Rarely is a drama so ingeniously titled. Not only is the audience on the edge of their seats as they learn the rudiments of isobars, millibars and anticyclones, the play also reflects the human pressures that pound the cast, much like the unseasonably fierce storm that Stagg predicted would hit the English Channel on 4 and 5 June and which led to, on his advice, the postponement of D-Day to the (now memorialised) date of 6 June.
Haig’s scripts have already displayed an uncanny ability to depict the humanity in our history and he does it again here. Stagg is a dour Scot, principled and meticulous and beautifully contrasted with his US counterpart, Philip Cairns’ Colonel Krick. The Yank is a slickly greased all-American quarterback who’s brash and arrogant and, every inch, ‘over here’. The contrast between Jock and jock could not be more pronounced.
The dialogue is so sweetly crafted too.
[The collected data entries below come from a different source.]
(** * PageRank (pagerank.py): transition model, random surfer, Markov mixing

    A shallow embedding of [compute_transition], [make_one_move],
    [random_surfer] and [markov_mixing] together with the properties of
    the transition matrix and of the two rank computations.

    Conventions of the embedding.
    - Python [int]s are [Z]; list indices produced by [range] are [nat].
    - Python [float]s have two readings.  The exact reading takes them as
      the canonical rationals [Qc] of the Standard Library: [0.9] is 9/10,
      [0.1] is 1/10, and [+], [*], [/] are the field operations; every
      statement about sums being [1] is a statement of this reading.  The
      binary64 reading (module [B64]) takes them as IEEE doubles, Rocq's
      primitive floats, with every operation rounded as Python rounds it;
      it is the reading of the statements about the values the code
      stores and about the runs of [random_surfer].
    - A Python list is a [list]; [l[i]] is stdpp's lookup with an
      [IndexError] when it is out of range, [l[i] = v] is stdpp's insert
      guarded by the same range check.
    - Uncaught exceptions are values of [exn]; code that can raise lives in
      the [result] monad.
    - [random.uniform(0.0, 1.0)] is an explicit argument: the value drawn
      by the call.
    - For [read_graph] and the driver, the file system is a function from
      file names to what [open], [f.readline()] and
      [f.read().strip().split()] give, the builtin [int] on strings is a
      parameter, and standard output is a list of [printed] items. *)

From Stdlib Require Import ZArith QArith Qcanon Lia Ascii String.
From Stdlib Require Import PrimFloat SpecFloat FloatOps.
From stdpp Require Import base numbers list strings.

Local Open Scope Qc_scope.

(** ** Exceptions and the error monad *)

Inductive exn : Set :=
  | ZeroDivisionError
  | IndexError
  | TypeError.

Inductive result (A : Type) : Type :=
  | Ok (a : A)
  | Raise (e : exn).
Arguments Ok {A} a.
Arguments Raise {A} e.

#[global] Instance result_ret : MRet result := λ A a, Ok a.
#[global] Instance result_bind : MBind result := λ A B k m,
  match m with
  | Ok a => k a
  | Raise e => Raise e
  end.

#[global] Instance exn_eq_dec : EqDecision exn.
Proof. solve_decision. Defined.

(** ** Python primitives *)

#[global] Instance Qc_inhabited : Inhabited Qc := populate 0.

(** [float(z)] for an [int] [z]. *)
Definition float (z : Z) : Qc := Qc_of_Z z.

(** The literals [0.9] and [0.1]. *)
Definition f0_9 : Qc := Q2Qc (9 # 10).
Definition f0_1 : Qc := Q2Qc (1 # 10).

(** [x / y] on floats: raises on a zero divisor. *)
Definition truediv (x y : Qc) : result Qc :=
  if decide (y = 0) then Raise ZeroDivisionError else Ok (x / y).

(** [l[i]] *)
Definition getitem {A} (l : list A) (i : nat) : result A :=
  match l !! i with
  | Some x => Ok x
  | None => Raise IndexError
  end.

(** [l[i] = v] *)
Definition setitem {A} (l : list A) (i : nat) (v : A) : result (list A) :=
  if decide (i < length l)%nat then Ok (<[i:=v]> l) else Raise IndexError.

(** [for j in js: s = body(j, s)], stopping at the first exception. *)
Fixpoint for_in {St} (js : list nat) (body : nat → St → result St) (s : St)
  : result St :=
  match js with
  | [] => Ok s
  | j :: js' => s' ← body j s; for_in js' body s'
  end.

(** [for j in range(n)] *)
Definition for_range {St} (n : nat) (body : nat → St → result St) (s : St)
  : result St :=
  for_in (seq 0 n) body s.

(** [sum(l)] on floats: left to right, starting from 0. *)
Definition fsum (l : list Qc) : Qc := fold_left Qcplus l 0.

(** [sum(l)] on ints. *)
Definition isum (l : list Z) : Z := fold_left Z.add l 0%Z.

(** ** compute_transition *)

(** Body of the inner loop:
    [transition_matrix[i][j] = (0.9 * counts[i][j]/out_degree[i]) + (0.1 * 1/n)] *)
Definition transition_cell (counts : list (list Z)) (out_degree : list Z)
    (n i j : nat) (transition_matrix : list (list Qc))
  : result (list (list Qc)) :=
  counts_i ← getitem counts i;
  c ← getitem counts_i j;
  d ← getitem out_degree i;
  link ← truediv (f0_9 * float c) (float d);
  jump ← truediv (f0_1 * 1) (float (Z.of_nat n));
  row ← getitem transition_matrix i;
  row' ← setitem row j (link + jump);
  setitem transition_matrix i row'.

Definition compute_transition (counts : list (list Z)) (out_degree : list Z)
  : result (list (list Qc)) :=
  let n := length out_degree in
  transition_matrix ←
    for_range n (λ i tm, Ok (tm ++ [replicate n 0])) [];
  for_range n (λ i tm,
    for_range n (λ j tm, transition_cell counts out_degree n i j tm) tm)
    transition_matrix.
When Stagg is being pressed for his forecast he exclaims: “I’m a scientist, not a gambler!” – a powerful comparison, only heightened by the stakes that surrounded the Normandy landings being nothing short of existential. Stagg’s personal pressures are compounded by a concern for his (off-stage) pregnant wife who faces a risky and complicated confinement, while he too is confined to his weather room by the War Office.
But it is more than Stagg’s battles that make this such a stunning piece of writing. In close support of Haig are Malcolm Sinclair’s General Eisenhower and Laura Rogers’ Kay Summersby, the British adjutant assigned to Ike during his posting in Britain to plan Operation Overlord. Both Sinclair and Rogers created their roles back in 2014 and it shows.
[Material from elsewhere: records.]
(** * Voice-catalog construction of wyoming_cloud_streamer

    A shallow embedding of [main] in [wyoming_cloud_streamer/__main__.py]:
    loading the builtin table, merging the optional custom table, building
    one [TtsVoice] per (provider, voice, language) and sorting the result
    for the Wyoming [Info] message.

    The tables are what [json.load] returns, so they are modelled as
    untyped JSON values and every Python operation the code applies to them
    is a partial function that raises the exception Python raises. *)

From Stdlib Require Import String Ascii ZArith QArith Sorted Permutation.
From Stdlib Require Import OrderedTypeEx.
From stdpp Require Import base list strings sorting.

Set Warnings "-register-all".
Local Open Scope string_scope.
Local Open Scope list_scope.

(** ** Values returned by [json.load] *)

(** Numbers are kept by their exact value: Python compares [int] and
    [float] by value, and no operation below distinguishes them otherwise.
    The non-standard constants NaN and Infinity are outside the model.
    A [dict] keeps its insertion order, which decides the order of the
    voices built from it, so it is an association list; [json.load] never
    yields a repeated key (see [dict_wf]). Strings are sequences of
    characters of [ascii]; a [str] with characters outside ASCII stands
    as its UTF-8 encoding, which equality, order, concatenation and the
    search for a substring or for an underscore respect. *)
Inductive json : Type :=
| JNull
| JBool (b : bool)
| JNum (q : Q)
| JStr (s : string)
| JArr (items : list json)
| JObj (members : list (string * json)).

(** ** Exceptions *)

Inductive exn : Type :=
| FileNotFoundError
| OSError                (* any other failure to open or read a file *)
| UnicodeDecodeError
| JSONDecodeError
| ValueError             (* as for a path with a null character *)
| AttributeError
| TypeError
| KeyError (key : string).

Inductive result (A : Type) : Type :=
| Ok (a : A)
| Raise (e : exn).
Arguments Ok {A} a.
Arguments Raise {A} e.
Where Stagg (before this play) was one of history’s unsung heroes, Eisenhower has long been famed as a legendary General – and Sinclair’s interpretation of the man is one of the finest supporting performances to be found. Together with Haig (and director John Dove) Sinclair unlocks the enigma of military greatness, showing not only the pragmatism and steely resolve required in a leader, but also a heart capable of the most profound compassion. When Eisenhower speaks of having quietly visited the 101st Airborne Division the night before the landings, to wish “his boys” good luck in the face of possible death, the emotion in his words is as tangible as it is sincere. Beautiful stuff.
And then there’s Summersby who’s support and devotion for Eisenhower has clearly crossed the parameters of the military covenant, leading her to become the General’s lover and rarely is love defined so exquisitely (think perhaps of Celia Johnson in Brief Encounter). This pair’s passions may have been consummated, but Summersby’s devastation on being ruthlessly discarded by Ike, as he leaves Britain to continue his military campaign on the continent, is a work of magnificence from Rogers.
Colin Richmond’s subtle yet brilliant set, all Bakelite phones and massive weather charts depicting the Atlantic storms, alongside Philip Pinsky’s sound design, serve perfectly to create the play’s time and place.
There is something magical about Haig’s carefully researched script, with a text that could almost be a paean to the British climate. Stagg’s description of a typical summer’s day on a south coast beach, in which all four seasons can easily expect to be encountered, and which leaves the incredulous Krick dumbfounded, had the audience chuckling at its recognisable familiarity.
Pressure is an unmissably beautiful piece of theatre.